From racehorses to happy athletes
Dr Rebecca Parkes: “Reseach allows us to better understand the needs of every horse, as well as what may cause it injury or illness.”
What are the long-term effects of equine flu? How can the risks of horse injury and illness be minimised? What can be done to ensure racehorses will enjoy a new chapter after retirement?
Dr Rebecca Parkes, Assistant Professor in the Department of Veterinary Clinical Sciences, City University of Hong Kong, thinks that questions on equine welfare are best answered by scientific research. “Reseach allows us to better understand the needs of every horse, as well as what may cause it injury or illness,” says Dr Parkes. “It can make them happy athletes and race safer. Also, retired racehorses can enjoy a better second career as equestrian or leisure horses.”

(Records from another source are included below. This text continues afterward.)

(* ===== verification/AsmParser.v ===== *)
(** * The parser of the assembly language: [src/casestudy/sbpf/src/asm_parser.rs]

    The grammar, written with the combinators of the crate [combine] as the
    source writes it.  The combinators are the parameter [Combine]; what the
    crate documents of them is [CombineLaws]: a parser succeeds or fails, having
    consumed input or not, [or] tries its second parser only when the first has
    consumed nothing, and [attempt] forgets what a failing parser consumed.
    Text is ASCII: a Rust [char] is one [ascii]. *)

From Stdlib Require Import Ascii String.
From stdpp Require Import strings.
From S2P Require Import Prelude Ebpf Program Verifier Error Text Vm Assembler.
Open Scope string_scope.
Open Scope Z_scope.

(** ** The combinators *)

(** The outcome of a parser on some input.  A closure given to [map] may panic,
    and the panic unwinds through every parser. *)
Inductive Reply (A : Type) :=
| ConsumedOk (a : A) (rest : string)
| EmptyOk (a : A) (rest : string)
| ConsumedErr
| EmptyErr
| Panicked.
Arguments ConsumedOk {A} _ _.
Arguments EmptyOk {A} _ _.
Arguments ConsumedErr {A}.
Arguments EmptyErr {A}.
Arguments Panicked {A}.

(** The errors of [combine::easy], and the position of the first of them. *)
Inductive Info := TokenInfo (c : ascii) | RangeInfo (s : string) | OwnedInfo (s : string) | BorrowedInfo (s : string).
Inductive ParserError := Unexpected (i : Info) | Expected (i : Info) | Message (i : Info) | Other (debug : string).
Record ParserErrors := mkErrors { line : Z; column : Z; errors : list ParserError }.

Class Combine := {
  Parser : Type -> Type;
  run {A} : Parser A -> string -> Reply A;
  char_ : ascii -> Parser ascii;
  one_of : list ascii -> Parser ascii;
  digit : Parser ascii;
  hex_digit_ : Parser ascii;
  alpha_num : Parser ascii;
  string_ : string -> Parser string;
  spaces : Parser unit;
  eof : Parser unit;
  map_ {A B} : (A -> result False B) -> Parser A -> Parser B;
  or_ {A} : Parser A -> Parser A -> Parser A;
  and_ {A B} : Parser A -> Parser B -> Parser (A * B);
  with_ {A B} : Parser A -> Parser B -> Parser B;
  skip {A B} : Parser A -> Parser B -> Parser A;
  attempt {A} : Parser A -> Parser A;
  optional {A} : Parser A -> Parser (option A);
  many {A} : Parser A -> Parser (list A);
  many1 {A} : Parser A -> Parser (list A);
  skip_many {A} : Parser A -> Parser unit;
  sep_by {A B} : Parser A -> Parser B -> Parser (list A);
  between_ {A B C} : Parser A -> Parser B -> Parser C -> Parser C;
  easy_parse {A} : Parser A -> string -> result ParserErrors (A * string)
}.

(** *** What the crate documents *)
Definition satisfied (test : ascii -> bool) (input : string) : Reply ascii :=
  match input with
  | String c rest => if test c then ConsumedOk c rest else EmptyErr
  | EmptyString => EmptyErr
  end.

(** [char::is_digit(radix)], and on ASCII [is_alphanumeric], [is_whitespace]. *)
Definition code (c : ascii) : Z := Z.of_nat (nat_of_ascii c).
Definition is_dec (c : ascii) : bool := between 48 57 (code c).
Definition is_hex (c : ascii) : bool := is_dec c || between 65 70 (code c) || between 97 102 (code c).
Definition is_alnum (c : ascii) : bool := is_dec c || between 65 90 (code c) || between 97 122 (code c).
Definition is_space (c : ascii) : bool := (code c =? 32) || between 9 13 (code c).
Definition is_ascii (c : ascii) : bool := code c <? 128.

(** One parser after another, from the reply of the first. *)
Definition continue {A B} (x : Reply A) (f : A -> string -> Reply B) : Reply B :=
  match x with
  | ConsumedOk a rest =>
      match f a rest with
      | ConsumedOk b rest | EmptyOk b rest => ConsumedOk b rest
      | ConsumedErr | EmptyErr => ConsumedErr
      | Panicked => Panicked
      end
  | EmptyOk a rest => f a rest
  | ConsumedErr => ConsumedErr
  | EmptyErr => EmptyErr
  | Panicked => Panicked
  end.

Definition mapped {A B} (f : A -> result False B) (x : Reply A) : Reply B :=
  continue x (fun a rest => match f a with Ok b => EmptyOk b rest | _ => Panicked end).

Class CombineLaws `{Combine} := {
  run_char c i : run (char_ c) i = satisfied (Ascii.eqb c) i;
  run_one_of l i : run (one_of l) i = satisfied (fun c => existsb (Ascii.eqb c) l) i;
  run_digit i : run digit i = satisfied is_dec i;
  run_hex_digit i : run hex_digit_ i = satisfied is_hex i;
  run_alpha_num i : (forall c rest, i = String c rest -> is_ascii c = true) ->
    run alpha_num i = satisfied is_alnum i;
  run_string c s i : run (string_ (String c s)) i =
    if String.prefix (String c s) i
    then ConsumedOk (String c s) (String.substring (String.length (String c s)) (String.length i) i)
    else match i with String d _ => if Ascii.eqb c d then ConsumedErr else EmptyErr | EmptyString => EmptyErr end;
  run_spaces_none i : (forall c rest, i = String c rest -> is_ascii c = true /\ is_space c = false) ->
    run spaces i = EmptyOk tt i;
  run_spaces_some c i : is_ascii c = true -> is_space c = true ->
    run spaces (String c i) = continue (ConsumedOk tt i) (fun _ rest => run spaces rest);
  run_eof i : run eof i = match i with EmptyString => EmptyOk tt EmptyString | _ => EmptyErr end;
  run_map {A B} (f : A -> result False B) p i : run (map_ f p) i = mapped f (run p i);
  run_or {A} (p q : Parser A) i : run (or_ p q) i = match run p i with EmptyErr => run q i | x => x end;
  run_and {A B} (p : Parser A) (q : Parser B) i :
    run (and_ p q) i = continue (run p i) (fun a rest => mapped (fun b => Ok (a, b)) (run q rest));
  run_with {A B} (p : Parser A) (q : Parser B) i : run (with_ p q) i = mapped (fun x => Ok x.2) (run (and_ p q) i);
  run_skip {A B} (p : Parser A) (q : Parser B) i : run (skip p q) i = mapped (fun x => Ok x.1) (run (and_ p q) i);
  run_attempt {A} (p : Parser A) i : run (attempt p) i = match run p i with ConsumedErr => EmptyErr | x => x end;
  run_optional {A} (p : Parser A) i :
    run (optional p) i = match run p i with EmptyErr => EmptyOk None i | x => mapped (fun a => Ok (Some a)) x end;
  run_many {A} (p : Parser A) i :
    (forall a rest, run p i <> EmptyOk a rest) ->
    run (many p) i =
      match run p i with
      | EmptyErr => EmptyOk [] i
      | x => continue x (fun a rest => mapped (fun l => Ok (a :: l)) (run (many p) rest))
      end;
  run_many1 {A} (p : Parser A) i : run (many1 p) i = mapped (fun x => Ok (x.1 :: x.2)) (run (and_ p (many p)) i);
  run_skip_many {A} (p : Parser A) i : run (skip_many p) i = mapped (fun _ => Ok tt) (run (many p) i);
  run_sep_by {A B} (p : Parser A) (s : Parser B) i :
    run (sep_by p s) i =
      match run (and_ p (many (with_ s p))) i with
      | EmptyErr => EmptyOk [] i
      | x => mapped (fun x => Ok (x.1 :: x.2)) x
      end;
  run_between {A B C} (o : Parser A) (c : Parser B) (p : Parser C) i :
    run (between_ o c p) i = run (skip (with_ o p) c) i;
  run_easy_parse {A} (p : Parser A) i :
    match run p i with
    | ConsumedOk a rest | EmptyOk a rest => easy_parse p i = Ok (a, rest)
    | ConsumedErr | EmptyErr => exists e, easy_parse p i = Err e
    | Panicked => easy_parse p i = Panic
    end
}.

(** ** The grammar *)
Section Grammar.
Context `{P : Profile, CB : Combine}.

(** A collected [String]. *)
Definition collect (l : list ascii) : string := string_of_list_ascii l.
Definition pure {A B} (f : A -> B) (x : A) : result False B := Ok (f x).

Definition ident : Parser string := map_ (pure collect) (many1 (or_ alpha_num (char_ "_"%char))).
Definition mnemonic : Parser string := map_ (pure collect) (many1 alpha_num).

(** The value of digits in a base. *)
Definition digit_value (c : ascii) : Z :=
  if code c <=? 57 then code c - 48 else if code c <=? 70 then code c - 55 else code c - 87.
Definition digits_value (base : Z) (l : list ascii) : Z :=
  foldl (fun n c => n * base + digit_value c) 0 l.

(** [u64::from_str_radix(&x, 16).unwrap_or(0) as i64] *)
Definition hex_value (l : list ascii) : Z :=
  let n := digits_value 16 l in as_i 64 (if n <=? u64_max then n else 0).
(** [x.parse::<i64>().unwrap_or(0)] *)
Definition dec_value (l : list ascii) : Z :=
  let n := digits_value 10 l in if n <=? i64_max then n else 0.

Definition blanks : Parser unit := skip_many (char_ " "%char).

(** The [let]s of [integer]: [sign], [hex] and [dec]. *)
Definition integer_sign : Parser Z :=
  map_ (pure (fun x => match x with Some c => if Ascii.eqb c "-"%char then -1 else 1 | None => 1 end))
    (optional (skip (one_of ["-"%char; "+"%char]) blanks)).
Definition integer_hex : Parser Z := map_ (pure hex_value) (with_ (string_ "0x") (many1 hex_digit_)).
Definition integer_dec : Parser Z := map_ (pure dec_value) (many1 digit).
Definition integer : Parser Z :=
  map_ (fun '(s, x) => arith_i64 (s * x)) (and_ integer_sign (or_ (attempt integer_hex) integer_dec)).

Definition register : Parser Z := map_ (pure dec_value) (with_ (char_ "r"%char) (many1 digit)).

(** The [let]s of [operand]: [register_operand], [immediate], [memory] and
    [label]. *)
Definition register_operand : Parser Operand := map_ (pure Register) register.
Definition immediate : Parser Operand := map_ (pure Integer) integer.
Definition memory : Parser Operand :=
  map_ (pure (fun t => Memory t.1 (default 0 t.2)))
    (between_ (char_ "["%char) (char_ "]"%char) (and_ (skip register blanks) (optional integer))).
Definition label_operand : Parser Operand := map_ (pure Label) ident.
Definition operand : Parser Operand := or_ (or_ (or_ register_operand immediate) memory) label_operand.

Definition operands : Parser (list Operand) := sep_by operand (skip (char_ ","%char) blanks).

Definition label : Parser Statement := map_ (pure (fun t => LabelStatement t.1)) (and_ ident (char_ ":"%char)).
Definition directive : Parser Statement :=
  map_ (pure (fun t => Directive t.1 t.2))
    (and_ (skip (map_ (pure collect) (with_ (char_ "."%char) (many1 alpha_num))) blanks) operands).
Definition instruction : Parser Statement :=
  map_ (pure (fun t => Instruction t.1 t.2)) (and_ (skip mnemonic blanks) operands).

(** ** Errors; [Debug] of a character and of a string are parameters *)
Context (debug_char : ascii -> string) (debug_str : string -> string).

Definition format_info (i : Info) : string :=
  match i with
  | TokenInfo x => debug_char x
  | RangeInfo x => debug_str x
  | OwnedInfo x => x
  | BorrowedInfo x => x
  end.
Definition format_error (e : ParserError) : string :=
  match e with
  | Unexpected x => "unexpected " +:+ format_info x
  | Expected x => "expected " +:+ format_info x
  | Message x => format_info x
  | Other x => x
  end.
Definition format_parse_error (e : ParserErrors) : string :=
  "Parse error at line " +:+ signed_decimal (line e) +:+ " column " +:+ signed_decimal (column e) +:+ ": " +:+
  String.concat ", " (format_error <$> errors e).

Definition statements : Parser (list Statement) :=
  skip (with_ spaces (many (skip (or_ (or_ (attempt label) directive) instruction) spaces))) eof.

Definition parse (input : string) : result AsmError (list Statement) :=
  match easy_parse statements input with
  | Ok (insts, _) => Ok insts
  | Err err => Err (ParseError (format_parse_error err))
  | Panic => Panic
  end.
End Grammar.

The Hong Kong Jockey Club Equine Welfare Research Foundation was established by the Club in 2021 to enhance and promote equine care, and to regularly fund equine welfare research worldwide. Dr Parkes is one of the many academic recipients of the Foundation. “There is also equine welfare research funding in the United States and the United Kingdom. But those in the United Kingdom are limited to local projects,” she notes. “The Hong Kong Jockey Club Equine Welfare Research Foundation is extremely global, which is really a great benefit for researchers globally as well as in Hong Kong.”
Before joining academia, Dr Parkes worked as an equestrian veterinary surgeon at the Club, where she was responsible for providing veterinary care to equestrian horses and retired racehorses. She is particularly impressed by the “Retired Racehorse Retraining Programme”. With the consent of its owner, each retiring horse is first assessed by the Club’s veterinary team for its eligibility to join the programme. Accepted horses will enjoy a period of rest at the Beas River Equestrian Centre before slowly beginning their retraining into equestrian horses.
“The average horse lives for 20 to 30 years, but many racehorses have to retire at only eight or nine years old,” says Dr Parkes. “The programme allows racehorses to go on to have valuable second careers. Trainers and the veterinary team always keep a close eye on the retraining process to ensure smooth rehabilitation of the horses.”